Referendum
to
Halt
Recriminalization
of
Marijuana
Qualifies
for
Oregon
Ballot
10/24/97
Over 66,000 valid signatures were counted by Oregon state election officials last week, easily surpassing the 48,000 necessary to get a referendum halting the recriminalization of marijuana on the ballot for 1998. The referendum is a response to House Bill 3643, passed earlier this year which would have reversed a 25 year-old state policy of non- criminal sanctions (fines) for the possession of personal use amounts (under one ounce) of marijuana. The immediate effect of the successful petition drive will be to stall the implementation of the law until Oregonians have a chance to vote on the measure on November 3, 1998. Efforts to collect signatures began almost as soon as the recrim bill was signed by Oregon Governor John Kitzhaber, but it wasn't until out-of-state money came into the campaign that the effort really took off. Some local officials and media personalities decried the infusion of capital from beyond Oregon's borders, but Sandee Burbank, director of Mothers Against Misuse and Abuse (MAMA) told The Week Online that nothing could have been more appropriate. "Last year in California and Arizona there was Drug Czar Barry McCaffrey, three former presidents, Secretary of Health and Human Services Donna Shalala and others brazenly politicking against state-wide initiatives.

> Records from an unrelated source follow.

Lemma first_byte_fields op :
  first_fin (first_byte op) = true /\ first_rsv (first_byte op) = 0
  /\ first_opcode (first_byte op) = Z.land op 15.
Proof.
  assert (0 <= Z.land op 15 < 16) as Hr.
  { change 15 with (Z.ones 4). rewrite Z.land_ones by lia. apply Z.mod_pos_bound. lia. }
  unfold first_byte. set (o := Z.land op 15) in *. clearbody o.
  assert (o = 0 \/ o = 1 \/ o = 2 \/ o = 3 \/ o = 4 \/ o = 5 \/ o = 6 \/ o = 7 \/ o = 8
    \/ o = 9 \/ o = 10 \/ o = 11 \/ o = 12 \/ o = 13 \/ o = 14 \/ o = 15) as Ho by lia.
  clear Hr. destruct_or! Ho; subst o; by vm_compute.
Qed.

(** [SetFIN], [SetOpcode] and [SetIsMasked] on a frame whose header is cleared. *)
Lemma set_header f rest op :
  slice_wf f -> elems f = Byte.x00 :: Byte.x00 :: rest ->
  (exists f', (f ← SetFIN f; SetOpcode f op) = Ret f' /\ slice_wf f'
     /\ elems f' = first_byte op :: Byte.x00 :: rest /\ slen f' = slen f /\ scap f' = scap f)
  /\ (exists f', (f ← SetIsMasked f; f ← SetFIN f; SetOpcode f op) = Ret f' /\ slice_wf f'
     /\ elems f' = first_byte op :: Byte.x80 :: rest /\ slen f' = slen f /\ scap f' = scap f).
Proof.
  intros Hwf E.
  assert (forall g b1, slice_wf g -> elems g = Byte.x00 :: b1 :: rest ->
    exists f', (f ← SetFIN g; SetOpcode f op) = Ret f' /\ slice_wf f'
     /\ elems f' = first_byte op :: b1 :: rest /\ slen f' = slen g /\ scap f' = scap g) as Hset.
  { intros g b1 Wg Eg. unfold SetFIN, SetOpcode, clearOpcode, and_bits, or_bits.
    destruct (bits_step g 0 Byte.x00 bitFIN Z.lor Wg) as (f1 & -> & W1 & E1 & L1 & C1);
      [lia|by rewrite Eg|]. rewrite Eg in E1. simpl in E1. res_step.
    destruct (bits_step f1 0 _ (Z.shiftl bitmaskOpcode 4) Z.land W1 ltac:(lia)
      ltac:(by rewrite E1)) as (f2 & -> & W2 & E2 & L2 & C2). rewrite E1 in E2. simpl in E2. res_step.
    destruct (bits_step f2 0 _ (Z.land op bitmaskOpcode) Z.lor W2 ltac:(lia)
      ltac:(by rewrite E2)) as (f3 & -> & W3 & E3 & L3 & C3). rewrite E2 in E3. simpl in E3.
    exists f3. split; [done|]. split; [done|]. split; [|lia]. rewrite E3. f_equal.
    unfold first_byte. f_equal. change (b2z _) with 128. change bitmaskOpcode with 15.
    set (o := Z.land op 15). assert (Z.land 128 o = 0) as Ho.
    { unfold o. by rewrite (Z.land_comm op), Z.land_assoc. }
    pose proof (Z.add_lor_land 128 o). lia. }
  split; [by apply Hset|]. unfold SetIsMasked, or_bits.
  destruct (bits_step f 1 Byte.x00 bitIsMasked Z.lor Hwf) as (f1 & -> & W1 & E1 & L1 & C1);
    [lia|by rewrite E|]. rewrite E in E1. simpl in E1. res_step.
  destruct (Hset f1 Byte.x80 W1 E1) as (f' & -> & ? & ? & ? & ?). exists f'.
  split; [done|]. split; [done|]. split; [done|lia].
Qed.
End building.

(** * Reading a frame from a stream *)

Section reading.
Context `{GoRuntime} {R : Type} `{ReaderStream R}.
Implicit Types (f : Frame).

But they all seemed aghast that individuals from outside of those states would be so bold as to send money to support the local activists involved there. Very hypocritical. I am very proud of the way people pulled together. We were faced with a law which would have cost the state a ton of money to enforce, and which would have been an enormous step backwards in terms of our reliance on the blunt instrument of the criminal justice system to deal with an issue which is better handled through education and rational regulation."